◆ Task instructions ◆
Each line below that contains the word "then" must be copied.

◆ Supplied records ◆
(** * SAT solver suite: DIMACS parser, Sudoku encoder, DPLL-JW, CDCL,
      WalkSAT and probSAT, embedded from the Python sources.

    Conventions of the embedding.
    - Python [int] is [Z]; a literal is a [Z], a clause a [list Z].
    - Python [float] is the kernel's binary64 [float] (round to nearest even),
      which is the arithmetic CPython uses.
    - A [dict] whose iteration order is never observed is a [gmap]; a dict
      that is iterated is an association list kept in insertion order.
    - Text is a [list ascii]: a [str] whose characters lie in U+0000 to
      U+00FF, each character given by its code point.
    - A Python exception is [Raised]; a loop that the source writes as
      [while True] is run with fuel and yields [Starved] when it runs out. *)

From Stdlib Require Import ZArith List Ascii String Decimal DecimalZ Floats Lia Bool.
From stdpp Require Import base option list gmap.
Import ListNotations.
Open Scope Z_scope.

(** ** Outcomes of a Python computation *)

Inductive pyerr := ValueError | IndexError | KeyError | TypeError.

Inductive outcome (A : Type) :=
| Done (a : A)
| Raised (e : pyerr)
| Starved.
Arguments Done {A} a.
Arguments Raised {A} e.
Arguments Starved {A}.
(** Rounding a fraction whose value is a double gives that double. *)
Lemma of_frac_exact x n d m e :
0 < x < INF -> decode x = (m, e) -> 0 <= n -> 0 < d ->
n * pw (- e) = m * pw e * d ->
of_frac n d = x.
Proof.
intros Hx D Hn Hd V.
destruct (decode_spec x Hx) as (m' & e' & D' & Hm & He & Hmax & Hbits).
rewrite D in D'. injection D' as <- <-.
pose proof (pw_pos e) as P1. pose proof (pw_pos (- e)) as P2.
assert (N : 0 < n) by nia.
set (L := Z.log2 m) in *.
pose proof (Z.log2_spec m Hm) as [L1 L2]. fold L in L1, L2.
pose proof (Z.log2_nonneg m) as L0. fold L in L0.
set (M := Z.abs e + L + 3).
assert (T : 0 < 2 ^ M) by (apply Z.pow_pos_nonneg; unfold M; lia).
assert (U : 0 < 2 ^ (M + e)) by (apply Z.pow_pos_nonneg; unfold M; lia).
assert (V' : n * 2 ^ M = m * d * 2 ^ (M + e)).
{ pose proof (pw_shift e M ltac:(unfold M; lia)) as S.
  apply (Z.mul_reg_r _ _ (pw (- e))); [lia|].
  replace (n * 2 ^ M * pw (- e)) with (n * pw (- e) * 2 ^ M) by ring.
  rewrite V.
  replace (m * pw e * d * 2 ^ M) with (m * d * (pw e * 2 ^ M)) by ring.
  rewrite S. ring. }
assert (LG : log2_frac n d = L + e).
{ apply log2_frac_spec; auto.
  - apply (cmp_le n d (L + e) M); [unfold M; lia|].
    rewrite V'. replace (M + (L + e)) with (L + (M + e)) by lia.
    rewrite (Z.pow_add_r 2 L (M + e)) by (unfold M; lia).
    replace (d * (2 ^ L * 2 ^ (M + e))) with (2 ^ L * (d * 2 ^ (M + e))) by ring.
    replace (m * d * 2 ^ (M + e)) with (m * (d * 2 ^ (M + e))) by ring.
    apply Z.mul_le_mono_nonneg_r; lia.
  - apply (cmp_lt n d (L + e + 1) M); [unfold M; lia|].
    rewrite V'. replace (M + (L + e + 1)) with ((L + 1) + (M + e)) by lia.
    rewrite (Z.pow_add_r 2 (L + 1) (M + e)) by (unfold M; lia).
    replace (d * (2 ^ (L + 1) * 2 ^ (M + e)))
      with (2 ^ (L + 1) * (d * 2 ^ (M + e))) by ring.
    replace (m * d * 2 ^ (M + e)) with (m * (d * 2 ^ (M + e))) by ring.
    apply Z.mul_lt_mono_pos_r; lia. }
unfold of_frac. destruct (Z.eqb_spec n 0) as [|_]; [lia|].
rewrite LG, Hmax, scale_pw.
replace (n * pw (- e)) with (m * (d * pw e)) by (rewrite V; ring).
rewrite round_exact by nia. rewrite Hbits. lia.
Qed.

(** A rounded value is a pattern between zero and infinity. *)
Lemma round_half_even_nonneg n d : 0 <= n -> 0 < d -> 0 <= round_half_even n d.
Proof.
intros Hn Hd. unfold round_half_even.
pose proof (Z.div_pos n d Hn Hd).
destruct (_ || _); lia.
Qed.

Lemma of_frac_range n d : 0 <= n -> 0 < d -> 0 <= of_frac n d <= INF.
Proof.
intros Hn Hd. unfold of_frac. destruct (Z.eqb_spec n 0); [rewrite INF_val; lia|].
rewrite scale_pw.
set (e := Z.max _ _).
assert (0 <= round_half_even (n * pw (- e)) (d * pw e)).
{ apply round_half_even_nonneg.
  - pose proof (pw_pos (- e)). nia.
  - pose proof (pw_pos e). nia. }
assert (-1074 <= e) by (unfold e; lia).
assert (0 <= INF) by (rewrite INF_val; lia).
split; [apply Z.min_glb; nia | apply Z.le_min_l].
Qed.


Lemma to_frac_pw x m e :
decode x = (m, e) -> to_frac x = (m * pw e, 1 * pw (- e)).
Proof.
intros D. unfold to_frac. rewrite D, scale_pw.
now rewrite Z.opp_involutive.
Qed.

Lemma of_frac_zero d : of_frac 0 d = 0.
Proof. reflexivity. Qed.

(** [0 + x = x] *)
Lemma add_zero_l x : 0 <= x <= INF -> add 0 x = x.
Proof.
intros Hx. unfold add.
destruct (Z.leb_spec INF 0) as [L|_]; [rewrite INF_val in L; lia|].
destruct (Z.leb_spec INF x) as [L|L]; cbn [orb]; [lia|].
destruct (Z.eq_dec x 0) as [->|N]; [reflexivity|].
destruct (decode_spec x ltac:(lia)) as (m & e & D & Hm & He & _ & _).
rewrite (to_frac_pw 0 0 (-1074) eq_refl), (to_frac_pw x m e D).
pose proof (pw_pos e). pose proof (pw_pos (- e)).
pose proof (pw_pos (-1074)). pose proof (pw_pos (- -1074)).
apply (of_frac_exact x _ _ m e); auto; try lia; try nia.
Qed.

(** [x / 1 = x] *)
Lemma div_one x : 0 <= x <= INF -> div_nat x 1 = x.
Proof.
intros Hx. unfold div_nat.
destruct (Z.leb_spec INF x) as [L|L]; [lia|].
destruct (Z.eq_dec x 0) as [->|N]; [reflexivity|].
destruct (decode_spec x ltac:(lia)) as (m & e & D & Hm & He & _ & _).
rewrite (to_frac_pw x m e D).
pose proof (pw_pos e). pose proof (pw_pos (- e)).
apply (of_frac_exact x _ _ m e); auto; try lia; try nia;
  change (Z.of_nat 1) with 1; try nia.
Qed.

Lemma digit_val_nonneg c : is_digit c = true -> 0 <= digit_val c.
Proof.
unfold is_digit, digit_val. intros H. apply andb_true_iff in H as [H _].
apply Nat.leb_le in H. lia.
Qed.

Lemma read_decimal_range s : forall n d,
0 <= n -> (forall k, d = Some k -> 0 < k) ->
0 <= fst (read_decimal s n d) /\ 0 < snd (read_decimal s n d).
Proof.
induction s as [|c s IH]; intros n d Hn Hd; cbn [read_decimal].
- cbn [fst snd]. split; auto.
  destruct d as [k|]; [apply Hd; reflexivity|lia].
- destruct (is_digit c) eqn:E.
  + apply IH.
    * pose proof (digit_val_nonneg c E). lia.
    * intros k H. destruct d as [k'|]; [|discriminate].
      specialize (Hd k' eq_refl).
      replace k with (10 * k') by congruence. lia.
  + apply IH; auto. intros k H. replace k with 1 by congruence. lia.
Qed.

Lemma of_text_range s : 0 <= of_text s <= INF.
Proof.
unfold of_text.
pose proof (read_decimal_range s 0 None ltac:(lia) ltac:(discriminate)) as R.
destruct (read_decimal s 0 None) as [n d]. simpl in R.
apply of_frac_range; tauto.
Qed.

(** The mean of one value is the value. *)
Lemma mean_one x : 0 <= x <= INF -> div_nat (sum [x]) 1 = x.
Proof.
intros Hx. unfold sum. cbn [fold_left].
rewrite add_zero_l by exact Hx. now apply div_one.
Qed.

End Binary64Facts.

(** ** Entries of the aggregate table *)

Section MeanFacts.
Context {F : PyFloat}.



End MeanFacts.

(** ** The double-precision instance obeys the laws *)

Lemma binary64_order : PyFloatOrder binary64.
Proof.
  split; cbn [flt binary64 float]; unfold Binary64.ltb; intros.
  - apply Z.ltb_ge. apply Z.ltb_lt in H. lia.
  - apply Z.ltb_ge. apply Z.ltb_ge in H, H0. lia.
Qed.

Lemma binary64_mean : PyFloatMean binary64.
Proof.
  split. intros s. cbn [fdiv fsum float_of binary64].
  apply Binary64Facts.mean_one, Binary64Facts.of_text_range.
Qed.

(** * The claims *)

(** C1, as the spec states it, fails: with a line of process 7 before its
    header line, the retained sequence is not every line of process 7 from
    its first occurrence on. *)
Lemma C1_counterexample :
  eligible Sample.early_line (s2l "7") = true
  /\ Dict.get (s2l "7") (logStreams (demux Sample.early_line))
     <> Some (spec_retained (s2l "7") Sample.early_line).
Proof. split; [reflexivity|]. vm_compute. discriminate. Qed.

(** C1, amended: for every input and every identifier that becomes
    eligible, the retained line sequence of that identifier is its stream
    from its first header line on, in input order, each line
    right-stripped; the lines before that header line are not retained. *)
Theorem C1_retained_from_header (lines : list str) (p : str) :
  eligible lines p = true ->
  Dict.get p (logStreams (demux lines)) = Some (from_header p lines).
Proof. intros H. now rewrite logStreams_get, H. Qed.

Lemma C1_witness :
  eligible Sample.early_line (s2l "7") = true
  /\ Dict.get (s2l "7") (logStreams (demux Sample.early_line))
     = Some (from_header (s2l "7") Sample.early_line).
Proof.
  split; [reflexivity|]. apply C1_retained_from_header. reflexivity.
Defined.

(** C2 is not what the code does: when a file name is given and opening
    fails, the failure is reported on the error stream with the file name,
    and then the loop over the unbound [fh] raises; nothing is printed. *)
Theorem C2_open_failure_raises {F : PyFloat} (e : env) (name : str) :
  name <> [] -> open_file e name = None ->
  parseMessages e (Some name) start
  = (inr (UnboundLocalError "fh"),
     {| stdout := []; stderr := [s2l "Error opening " ++ name] |}).
Proof.
  intros N H. destruct name as [|c n]; [congruence|].
  unfold parseMessages, bind_fh, bind. rewrite H. reflexivity.
Qed.
Fixpoint css_scan (baseUrl : string) (parsedUrl : Url.t) (mode : css_mode) (l : chars)
  : chars :=
  match l with
  | [] => []
  | c :: l' =>
      match mode with
      | Drop (S k) => css_scan baseUrl parsedUrl (Drop k) l'
      | Copy (S k) => c :: css_scan baseUrl parsedUrl (Copy k) l'
      | _ =>
          match match_css_url l with
          | Some (url, len) =>
              let url := of_chars url in
              if negb (isAbsoluteUrl url) && negb (isDataUri url) then
                (to_chars ("url('" ++ resolveUrl url baseUrl parsedUrl ++ "')")
                 ++ css_scan baseUrl parsedUrl (Drop (len - 1)) l')%list
              else c :: css_scan baseUrl parsedUrl (Copy (len - 1)) l'
          | None => c :: css_scan baseUrl parsedUrl Scan l'
          end
      end
  end.

Definition fixCssUrls (css baseUrl : string) (parsedUrl : Url.t) : string :=
  of_chars (css_scan baseUrl parsedUrl Scan (to_chars css)).

(** *** injectWidget *)

(** The nodes cheerio builds from the markup of [widgetScript]. *)
Definition widgetScript : list node :=
  [Element "script" [("src", "/widget.js"); ("data-injected", "true")] []].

◆ Answer to the problem ◆
    and then the loop over the unbound [fh] raises; nothing is printed. *)
              if negb (isAbsoluteUrl url) && negb (isDataUri url) then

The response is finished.